Écrite pour orchestre à cordes et percussions en 1983, la partition est d’une puissance implacable et a cet impact que seuls ces instruments peuvent procurer. Grâce à un pupitre de percussions aussi étoffé que varié, elle donne cette sensation d’un grain de sable dans l’oreille dont il est impossible de se débarrasser.

L’un des traits qui font le prix des partitions de Davis est leur musicalité sans faille. Davis tenait beaucoup à ce que ses compositions soient plus musicales que cinématographiques dans leur construction, caractéristique que j’ai reprise dans mes propres compositions pour le cinéma muet. Cela permet une plus grande souplesse dans l’interprétation, le tempo et l’expression, tout comme la musique pure et absolue s’y prête. Ses partitions sont extrêmement descriptives, mais elles sont construites de telle manière que la musique permette l’impulsivité, la spontanéité et la liberté qui sont la définition même de ce que doit être la musique d’un film muet : des réactions instinctives aux personnages à l’écran. Les partitions de Davis donnent toujours l’impression qu’il regarde le film pour la première fois avec vous.

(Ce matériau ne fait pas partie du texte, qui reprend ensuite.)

(* ===== verification/AdapterSemver.v ===== *)
(** * Adapter manifests: semantic versions

    [adapter/manifest/semver.go]: parsing, comparing and ranges of versions. The
    pattern is matched by hand: its classes make the greedy match the only one. *)
From Stdlib Require Import Ascii.
From S2P Require Import Prelude GoStrings GoNum.

Local Open Scope bool_scope.
Local Open Scope string_scope.
Local Open Scope list_scope.
Local Open Scope Z_scope.

Record preToken : Type := mkPreToken {
  pt_raw : string;
  pt_numeric : bool;
  pt_numValue : Z;
  pt_lexicText : string
}.

Record semVersion : Type := mkSemVersion {
  sv_major : Z;
  sv_minor : Z;
  sv_patch : Z;
  sv_pre : list preToken
}.

(** [op]; the default of [match] is not reached. *)
Inductive comparatorOp : Type := OpGreater | OpGreaterEqual | OpLess | OpLessEqual | OpEqual.

Record semverComparator : Type := mkSemverComparator {
  sc_op : comparatorOp;
  sc_version : semVersion
}.

Inductive SemverError : Type :=
| ErrInvalidSemver
| ErrInvalidNumber
| ErrInvalidPreRelease
| ErrEmptyRange
| ErrInvalidComparator
| ErrInvalidComparatorVersion (e : SemverError)
| ErrInvalidRuntimeVersion (e : SemverError).

(** ** The pattern *)

(** [0|[1-9]\d*]. *)
Definition matchNumber (l : list ascii) : option (list ascii * list ascii) :=
  match l with
  | c :: r =>
      if bool_decide (c = "0"%char) then Some ([c], r)
      else if is_digit c then Some (spanWhile is_digit l)
      else None
  | [] => None
  end.

(** [[0-9A-Za-z.-]]. *)
Definition is_pre_char (c : ascii) : bool :=
  let n := byte_of c in
  is_digit c || ((65 <=? n) && (n <=? 90))%N || ((97 <=? n) && (n <=? 122))%N || (n =? 46)%N || (n =? 45)%N.

Definition dropByte (c : ascii) (l : list ascii) : option (list ascii) :=
  match l with d :: r => if bool_decide (c = d) then Some r else None | [] => None end.

(** A sign and the characters after it, at least one. *)
Definition matchSuffix (sign : ascii) (l : list ascii) : option (list ascii * list ascii) :=
  r ← dropByte sign l;
  match spanWhile is_pre_char r with
  | ([], _) => None
  | (word, rest) => Some (word, rest)
  end.

(** The four groups of [semverPattern]. *)
Definition matchSemver (l : list ascii) : option (list ascii * list ascii * list ascii * list ascii) :=
  let l := default l (dropByte "v"%char l) in
  '(major, l) ← matchNumber l;
  l ← dropByte "."%char l;
  '(minor, l) ← matchNumber l;
  l ← dropByte "."%char l;
  '(patch, l) ← matchNumber l;
  let '(pre, l) := default ([], l) (matchSuffix "-"%char l) in
  let l := default l (snd <$> matchSuffix "+"%char l) in
  match l with [] => Some (major, minor, patch, pre) | _ => None end.

(** ** Parsing *)

(** [strconv.Atoi] on digits. *)
Definition Atoi (digits : list ascii) : result SemverError Z :=
  let v := digits_value digits in
  require v <=? max_i64 orelse ErrInvalidNumber;
  Ok v.

Definition isAllDigits (l : list ascii) : bool := match l with [] => false | _ => forallb is_digit l end.

Definition parsePreToken (segment : string) : result SemverError preToken :=
  let segment := TrimSpace segment in
  require negb (segment =s? "") orelse ErrInvalidPreRelease;
  if isAllDigits (bytes segment) then
    num ←ₑ Atoi (bytes segment);
    Ok (mkPreToken segment true num "")
  else Ok (mkPreToken segment false 0 segment).

Fixpoint parsePreTokens (parts : list string) : result SemverError (list preToken) :=
  match parts with
  | [] => Ok []
  | p :: parts =>
      t ←ₑ parsePreToken p;
      ts ←ₑ parsePreTokens parts;
      Ok (t :: ts)
  end.

Definition parsePreRelease (raw : string) : result SemverError (list preToken) :=
  let s := TrimSpace raw in
  if s =s? "" then Ok [] else parsePreTokens (Split s "."%char).

Definition parseSemver (input : string) : result SemverError semVersion :=
  match matchSemver (bytes (TrimSpace input)) with
  | None => Err ErrInvalidSemver
  | Some (major, minor, patch, pre) =>
      major ←ₑ Atoi major;
      minor ←ₑ Atoi minor;
      patch ←ₑ Atoi patch;
      pre ←ₑ parsePreRelease (of_bytes pre);
      Ok (mkSemVersion major minor patch pre)
  end.

(** ** Comparing *)

(** The order of two numbers that differ. *)
Definition signOf (a b : Z) : Z := if b <? a then 1 else -1.

Definition comparePreToken (a b : preToken) : Z :=
  if pt_numeric a && pt_numeric b then
    if negb (pt_numValue a =? pt_numValue b) then signOf (pt_numValue a) (pt_numValue b) else 0
  else if negb (Bool.eqb (pt_numeric a) (pt_numeric b)) then if pt_numeric a then -1 else 1
  else if pt_lexicText a =s? pt_lexicText b then 0
  else if bool_decide (String.le (pt_lexicText b) (pt_lexicText a)) then 1 else -1.

(** The loop over the identifiers of both. *)
Fixpoint comparePre (a b : list preToken) : Z :=
  match a, b with
  | [], [] => 0
  | [], _ => -1
  | _, [] => 1
  | x :: a, y :: b => let c := comparePreToken x y in if c =? 0 then comparePre a b else c
  end.

Definition compareSemver (a b : semVersion) : Z :=
  if negb (sv_major a =? sv_major b) then signOf (sv_major a) (sv_major b)
  else if negb (sv_minor a =? sv_minor b) then signOf (sv_minor a) (sv_minor b)
  else if negb (sv_patch a =? sv_patch b) then signOf (sv_patch a) (sv_patch b)
  else match sv_pre a, sv_pre b with
  | [], [] => 0
  | [], _ => 1
  | _, [] => -1
  | pa, pb => comparePre pa pb
  end.

(** [semverComparator.match]. *)
Definition matchComparator (c : semverComparator) (v : semVersion) : bool :=
  let diff := compareSemver v (sc_version c) in
  match sc_op c with
  | OpGreater => 0 <? diff
  | OpGreaterEqual => 0 <=? diff
  | OpLess => diff <? 0
  | OpLessEqual => diff <=? 0
  | OpEqual => diff =? 0
  end.

(** ** Ranges *)

(** The operator at the start, and the rest. *)
Definition splitOperator (raw : list ascii) : comparatorOp * list ascii :=
  match raw with
  | ">"%char :: "="%char :: r => (OpGreaterEqual, r)
  | "<"%char :: "="%char :: r => (OpLessEqual, r)
  | "="%char :: "="%char :: r => (OpEqual, r)
  | ">"%char :: r => (OpGreater, r)
  | "<"%char :: r => (OpLess, r)
  | "="%char :: r => (OpEqual, r)
  | _ => (OpEqual, raw)
  end.

Definition parseComparator (token : string) : result SemverError semverComparator :=
  let raw := TrimSpace token in
  require negb (raw =s? "") orelse ErrInvalidComparator;
  let '(op, r) := splitOperator (bytes raw) in
  let versionRaw := TrimSpace (of_bytes r) in
  require negb (versionRaw =s? "") orelse ErrInvalidComparator;
  match parseSemver versionRaw with
  | Err e => Err (ErrInvalidComparatorVersion e)
  | Ok v => Ok (mkSemverComparator op v)
  end.

Fixpoint parseComparators (tokens : list string) : result SemverError (list semverComparator) :=
  match tokens with
  | [] => Ok []
  | t :: tokens =>
      c ←ₑ parseComparator t;
      cs ←ₑ parseComparators tokens;
      Ok (c :: cs)
  end.

Definition parseSemverRange (expr : string) : result SemverError (list semverComparator) :=
  let raw := TrimSpace expr in
  require negb (raw =s? "") orelse ErrEmptyRange;
  let normalized := of_bytes ((fun c => if bool_decide (c = ","%char) then " "%char else c) <$> bytes raw) in
  cs ←ₑ parseComparators (Fields normalized);
  require negb (bool_decide (cs = [])) orelse ErrEmptyRange;
  Ok cs.

Definition EvaluateSemverRange (expr runtimeVersion : string) : result SemverError bool :=
  match parseSemver runtimeVersion with
  | Err e => Err (ErrInvalidRuntimeVersion e)
  | Ok v =>
      cs ←ₑ parseSemverRange expr;
      Ok (forallb (fun c => matchComparator c v) cs)
  end.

Quelle que soit l’excellence des musiques comiques de Davis, j’admire plus encore ses musiques dramatiques. Grâce à sa compréhension  aiguë du fonctionnement du drame, il écrit des partitions d’une qualité très rare. J’ai récemment dirigé sa musique pour La Chair et le Diable de Clarence Brown, rarement jouée de nos jours. J’ai été impressionné par le raffinement et la maestria avec lesquels il développe son matériau thématique, qui évolue en même temps que les personnages, sans jamais déborder du cadre du film. 

Composé un an plus tard, Le Vent suit les mêmes principes. Cette partition adopte un langage harmonique plus simple, mais aussi plus brutal, plus impitoyable. C’est pour le désespoir du personnage de Lillian Gish que Davis écrit, et les dissonances harmoniques s’intensifient à mesure que le personnage s’isole et que sa situation devient plus désespérée. Davis témoigne dans cette partition de très peu de sympathie envers le personnage masculin, et à juste titre.